(GIVEN DATA Opens)
(* ===== verification/Witnesses.v ===== *)
(** Concrete instances of the theorems: for each property with hypotheses, a
    small state of the program at which they all hold and the conclusion the
    property gives there. *)
From S2P Require Import Prelude Ranges OrderedMap WaitKeys HandleTable Objects.
From S2P Require Import Clock Scheduler SchedulerInv SchedulerProps WakeAll SemaphoreService.
From S2P Require Import EventFlagService CxaGuard EventQueues EventQueueProps SharedBacking.
From S2P Require Import FreeList DirectMemory GuestMemory GuestMemoryMap GuestMemoryOps.
From S2P Require Import GuestMemoryData GuestMemoryWrite GuestMemoryCopy GuestMemoryRuns GuestBlocks LibcHeap.
From S2P Require Import LibcHeapProps ResourceCoherence LittleEndian Ampr.

#[local] Existing Instance test_clock.

(** ** Kernel objects *)

Lemma wait_keys_injective_witness :
  key_string (SemaphoreKey 7) <> key_string (EventFlagKey 7).
Proof.
  intros Heq. apply (wait_keys_injective (SemaphoreKey 7) (EventFlagKey 7)) in Heq;
    [done|simpl; u64_lia|simpl; u64_lia].
Defined.

(** Two threads; the first is running. *)
Definition demo_ready : Kernel :=
  (CreateThread "b" 0 0 0 (CreateThread "a" 0 0 0 Kernel_init).1).1.
Definition demo_running : Kernel := (SelectNext demo_ready).1.

Lemma demo_ready_ok : kernel_ok demo_ready.
Proof. apply CreateThread_ok, CreateThread_ok, Kernel_init_ok. Qed.

Lemma demo_running_ok : kernel_ok demo_running.
Proof. apply SelectNext_ok, demo_ready_ok. Qed.

Lemma scheduler_reachable_invariant_witness : kernel_ok (CreateThread "a" 0 0 0 Kernel_init).1.
Proof.
  exact (scheduler_reachable_invariant _ (rtc_once _ _ (StepCreate "a" 0 0 0 Kernel_init))).
Defined.

Lemma round_robin_progress_witness : (SelectNext (round demo_ready)).2 = Some 2.
Proof. exact (round_robin_progress 1 demo_ready 2 demo_ready_ok eq_refl eq_refl). Defined.

(** Both threads blocked on one key, the second with a deadline. *)
Definition demo_blocked : Kernel :=
  (BlockCurrentUntil "key" 5 (SelectNext (BlockCurrent "key" demo_running).1).1).1.

Lemma demo_blocked_ok : kernel_ok demo_blocked.
Proof. apply BlockCurrentLocked_ok, SelectNext_ok, BlockCurrentLocked_ok, demo_running_ok. Qed.

Lemma WakeBlockedThreads_witness : (WakeBlockedThreads "key" 1 demo_blocked).2 <= 1.
Proof.
  pose proof (WakeBlockedThreads_spec "key" 1 demo_blocked demo_blocked_ok ltac:(done) ltac:(lia)) as Hw.
  cbn zeta in Hw. destruct (WakeBlockedThreads "key" 1 demo_blocked) as [k' n].
  exact (proj1 (proj2 Hw)).
Defined.

Lemma SelectNext_timeout_witness :
  exists t', om_find 2 (threads_ (scheduler_ (SelectNext demo_blocked).1)) = Some t' /\
    th_timed_out_wait_key t' = "key".
Proof.
  pose proof (SelectNext_timeout demo_blocked 2 _ demo_blocked_ok eq_refl eq_refl eq_refl) as Hw.
  cbn zeta in Hw. destruct (SelectNext demo_blocked) as [k' picked].
  destruct Hw as (t' & Hf & Hk & _). exists t'. split; [exact Hf|exact Hk].
Defined.

(** The second thread joins the first, which then runs again. *)
Definition demo_join : Kernel :=
  (SelectNext (JoinThread 1 (SelectNext (YieldCurrent demo_running).1).1).1).1.

Lemma demo_join_ok : kernel_ok demo_join.
Proof. apply SelectNext_ok, JoinThread_ok, SelectNext_ok, YieldCurrent_ok, demo_running_ok. Qed.

Lemma exit_join_protocol_witness :
  current_thread_ (scheduler_ demo_join) = Some 1 /\
  in_state (scheduler_ (ExitCurrent 42 demo_join).1) 2 kReady /\
  (JoinThread 1 (ExitCurrent 42 demo_join).1).2 = (kOk, 42).
Proof.
  destruct (exit_join_protocol 42 demo_join 1 demo_join_ok eq_refl) as (_ & Hwake & Hjoin).
  split; [reflexivity|split].
  - eapply Hwake; vm_compute; reflexivity.
  - rewrite (Hjoin _ (rtc_refl _ _)). reflexivity.
Defined.

(** ** Semaphores *)

(** A binary semaphore, handle 3, with no units, and a running thread. *)
Definition demo_sem : Kernel := (Semaphore_Create "s" kSemaphoreThreadFifo 0 1 demo_running).1.

Lemma demo_running_objects :
  objects_ (handles_ demo_running) = <[2 := OThread]> (<[1 := OThread]> ∅).
Proof. vm_compute. reflexivity. Qed.

Lemma demo_sem_ok : sem_kernel_ok demo_sem.
Proof.
  apply Semaphore_Create_ok; [vm_compute; congruence|]. split; [apply demo_running_ok|].
  intros h s. rewrite demo_running_objects, !lookup_insert, lookup_empty. by repeat case_decide.
Qed.

Lemma semaphore_conservation_witness :
  let '(k', log) := sem_run [SemSignal 3 1; SemWait 3 1; SemSignal 3 5; SemYield] demo_sem in
  sem_view k' 3 = Some (1, 0 + net_delta 3 log).
Proof.
  pose proof (semaphore_conservation [SemSignal 3 1; SemWait 3 1; SemSignal 3 5; SemYield] demo_sem
    3 1 0 demo_sem_ok ltac:(by repeat constructor) eq_refl ltac:(repeat constructor; simpl; tauto)) as Hw.
  destruct (sem_run _ _) as [k' log]. exact (proj1 Hw).
Defined.

(** The running thread waits on the semaphore. *)
Definition demo_sem_wait : Kernel := (Semaphore_Wait 3 1 demo_sem).1.

Lemma demo_sem_wait_ok : sem_kernel_ok demo_sem_wait.
Proof. apply Semaphore_Wait_ok, demo_sem_ok. Qed.

Lemma Signal_wakes_all_waiters_witness :
  in_state (scheduler_ (SemaphoreService_Signal 3 1 demo_sem_wait).1) 1 kReady.
Proof.
  pose proof (Signal_wakes_all_waiters 3 1 demo_sem_wait 1 0 demo_sem_wait_ok eq_refl) as Hw.
  cbn zeta in Hw. destruct (SemaphoreService_Signal 3 1 demo_sem_wait) as [k' st].
  destruct Hw as (_ & _ & _ & Hready & _). eapply Hready; vm_compute; reflexivity.
Defined.

Lemma Wait_acquires_or_blocks_witness :
  current_thread_ (scheduler_ (Semaphore_Wait 3 1 demo_sem).1) = None.
Proof.
  pose proof (Wait_acquires_or_blocks 3 1 demo_sem 1 0 demo_sem_ok eq_refl ltac:(lia)) as Hw.
  destruct (Semaphore_Wait 3 1 demo_sem) as [k' [st remaining]].
  destruct Hw as (_ & _ & Hw). exact (proj1 (proj2 Hw)).
Defined.

(** ** Event flags *)

Lemma event_flag_encodings_exact_witness : DecodeWaitMode 0x11 = Some (kWaitAll, kClearAll).
Proof.
  destruct (event_flag_encodings_exact 0x11 ltac:(lia)) as [Hmode _].
  apply (Hmode kWaitAll kClearAll). reflexivity.
Defined.

(** An event flag, handle 3, with bit 0 set, and a running thread. *)
Definition demo_flag : Kernel := (EventFlag_Create "f" kEventFlagThreadFifo 1 demo_running).1.

Lemma demo_flag_ok : kernel_ok demo_flag.
Proof. apply EventFlag_Create_ok, demo_running_ok. Qed.

Lemma EventFlag_Wait_semantics_witness :
  let '(k', (st, observed)) := EventFlagService_Wait 3 2 0x01 demo_flag in observed = 1.
Proof.
  pose proof (EventFlag_Wait_semantics 3 2 0x01 demo_flag 1 kWaitAll kClearNone demo_flag_ok
    eq_refl ltac:(lia) eq_refl) as Hw.
  destruct (EventFlagService_Wait 3 2 0x01 demo_flag) as [k' [st observed]]. exact (proj1 Hw).
Defined.

(** The running thread waits for bit 1. *)
Definition demo_flag_wait : Kernel := (EventFlagService_Wait 3 2 0x01 demo_flag).1.

Lemma EventFlag_Set_wakes_all_witness :
  flag_view (EventFlagService_Set 3 2 demo_flag_wait).1 3 = Some 3 /\
  in_state (scheduler_ (EventFlagService_Set 3 2 demo_flag_wait).1) 1 kReady.
Proof.
  pose proof (EventFlag_Set_wakes_all 3 2 demo_flag_wait 1
    (EventFlagService_Wait_ok 3 2 0x01 demo_flag demo_flag_ok) eq_refl) as Hw.
  cbn zeta in Hw. destruct (EventFlagService_Set 3 2 demo_flag_wait) as [k' st].
  destruct Hw as (_ & Hview & _ & _ & Hready & _). split; [exact Hview|].
  eapply Hready; vm_compute; reflexivity.
Defined.

(** ** Static initialisation guards *)

Definition demo_guards : CxaGuardService := mkCxaGuards [] demo_running.

Lemma demo_guards_ok : cxa_ok demo_guards.
Proof. split; [apply demo_running_ok|apply om_sorted_nil]. Qed.

Lemma cxa_guard_mutual_exclusion_witness :
  let '(g', log) := cxa_run [CxaYield; CxaSelect; CxaAcquire 64 false; CxaSelect]
    (CxaGuard_Acquire 64 false demo_guards).1 in
  om_find 64 (owners_ g') = Some 1.
Proof.
  pose proof (cxa_guard_mutual_exclusion [CxaYield; CxaSelect; CxaAcquire 64 false; CxaSelect]
    demo_guards 64 1 demo_guards_ok eq_refl eq_refl) as Hw.
  vm_compute in Hw. vm_compute. apply Hw.
  repeat constructor; intros [_ [Hop|Hop]]; discriminate Hop.
Defined.

(** The first thread owns guard 64 and the second is running. *)
Definition demo_contended : CxaGuardService :=
  (cxa_step CxaSelect (cxa_step CxaYield (cxa_step (CxaAcquire 64 false) demo_guards).1).1).1.

Lemma demo_contended_ok : cxa_ok demo_contended.
Proof. do 3 apply cxa_step_ok. apply demo_guards_ok. Qed.

Lemma cxa_guard_handover_witness :
  CxaGuard_Complete 64 demo_contended = (demo_contended, kPermissionDenied).
Proof.
  pose proof (cxa_guard_handover demo_contended 64 1 2 demo_contended_ok ltac:(lia) eq_refl eq_refl) as Hw.
  cbn zeta in Hw. destruct (decide (2 = 1)) as [Hd|Hd]; [discriminate Hd|]. exact (proj1 Hw).
Defined.

(** ** Event queues *)

Lemma event_queue_reachable_witness :
  eq_ok (EventQueue_AddUserEvent (EventQueue_init "q") 1 false).1.
Proof.
  exact (proj1 (event_queue_reachable "q" _ (rtc_once _ _ (EqAddUser (EventQueue_init "q") 1 false)))).
Defined.

Definition demo_registered : EventQueue := (EventQueue_AddUserEvent (EventQueue_init "q") 1 false).1.

(** The event of a registration that is then replaced. *)
Lemma stale_events_stay_stale_witness :
  EventQueue_IsCurrent
    (EventQueue_AddUserEvent (EventQueue_DeleteUserEvent demo_registered 1).1 1 false).1
    (mkRegisteredKernelEvent (mkKernelEvent 1 kEventFilterUser 0 0 0 0) 1 false) = false.
Proof.
  assert (Hok : eq_ok (EventQueue_DeleteUserEvent demo_registered 1).1).
  { apply (eq_step_ok demo_registered); [apply EqDeleteUser|].
    apply (eq_step_ok (EventQueue_init "q")); [apply EqAddUser|apply eq_init_ok]. }
  refine (stale_events_stay_stale _ _ _ Hok _ _ (rtc_once _ _ (EqAddUser _ 1 false))).
  - vm_compute. split; [discriminate|reflexivity].
  - vm_compute. reflexivity.
Defined.

Definition demo_service : EventQueueService := with_eqs_kernel EventQueueService_init demo_running.

Lemma demo_service_ok : eqs_ok demo_service.
Proof.
  refine (eqs_step_ok (with_eqs_kernel EventQueueService_init demo_ready) demo_service _ _).
  { exact (SSched demo_running (with_eqs_kernel EventQueueService_init demo_ready) (StepSelect demo_ready)). }
  refine (eqs_step_ok
    (with_eqs_kernel EventQueueService_init (CreateThread "a" 0 0 0 Kernel_init).1) _ _ _).
  { exact (SSched demo_ready (with_eqs_kernel EventQueueService_init (CreateThread "a" 0 0 0 Kernel_init).1)
      (StepCreate "b" 0 0 0 _)). }
  refine (eqs_step_ok EventQueueService_init _ _ EventQueueService_init_ok).
  exact (SSched _ EventQueueService_init (StepCreate "a" 0 0 0 Kernel_init)).
Qed.

Lemma event_queue_service_invariant_witness : eqs_ok (EventQueue_Create "q" EventQueueService_init).1.
Proof.
  exact (event_queue_service_invariant _ (rtc_once _ _ (SCreate "q" EventQueueService_init))).
Defined.

(** A queue, handle 3, with user event 7 registered. *)
Definition demo_queue : EventQueueService :=
  (EQS_AddUserEvent 3 7 true (EventQueue_Create "q" demo_service).1).1.

Lemma demo_queue_ok : eqs_ok demo_queue.
Proof.
  apply (eqs_step_ok (EventQueue_Create "q" demo_service).1); [apply SAddUser|].
  apply (eqs_step_ok demo_service); [apply SCreate|apply demo_service_ok].
Qed.

Lemma Wait_parks_with_deadline_witness :
  current_thread_ (scheduler_ (eqs_kernel (EQS_Wait 3 4 (Some 9) demo_queue).1)) = None.
Proof.
  pose proof (Wait_parks_with_deadline 3 4 (Some 9) 1 demo_queue _ demo_queue_ok eq_refl eq_refl
    eq_refl eq_refl ltac:(lia) ltac:(intros t [= <-]; u64_lia)) as Hw.
  cbn zeta in Hw. destruct (EQS_Wait 3 4 (Some 9) demo_queue) as [s' r].
  destruct (decide (Some 9 = Some 0)) as [Hd|Hd]; [discriminate Hd|].
  exact (proj1 (proj2 (proj2 Hw))).
Defined.

(** The running thread waits on the queue without a deadline. *)
Definition demo_waiting : EventQueueService := (EQS_Wait 3 4 None demo_queue).1.

Lemma demo_waiting_ok : eqs_ok demo_waiting.
Proof. apply EQS_Wait_ok; [lia|apply demo_queue_ok]. Qed.

Lemma trigger_serves_waiters_witness :
  (EQS_TriggerUserEvent 3 7 55 demo_waiting).2 = kOk.
Proof.
  pose proof (trigger_serves_waiters 3 7 55 demo_waiting _ _ demo_waiting_ok eq_refl eq_refl) as Hw.
  cbn zeta in Hw. destruct (EQS_TriggerUserEvent 3 7 55 demo_waiting) as [s' st]. exact (proj1 Hw).
Defined.

Lemma Delete_completes_waiters_witness :
  om_find 1 (waiters_ (EventQueue_Delete 3 demo_waiting).1) = Some (mkWaiter 3 4 None kDeleted []).
Proof.
  pose proof (Delete_completes_waiters 3 demo_waiting _ demo_waiting_ok eq_refl) as Hw.
  destruct (EventQueue_Delete 3 demo_waiting) as [s' st]. destruct Hw as (_ & _ & Hwaiters & _).
  exact (Hwaiters 1 _ eq_refl).
Defined.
(GIVEN DATA Closes)
PROBLEM REQUIREMENTS:
Every line above that includes the word "EqAddUser" must appear in the answer.

RESULT OF THIS TASK:
  exact (proj1 (event_queue_reachable "q" _ (rtc_once _ _ (EqAddUser (EventQueue_init "q") 1 false)))).
    apply (eq_step_ok (EventQueue_init "q")); [apply EqAddUser|apply eq_init_ok]. }
  refine (stale_events_stay_stale _ _ _ Hok _ _ (rtc_once _ _ (EqAddUser _ 1 false))).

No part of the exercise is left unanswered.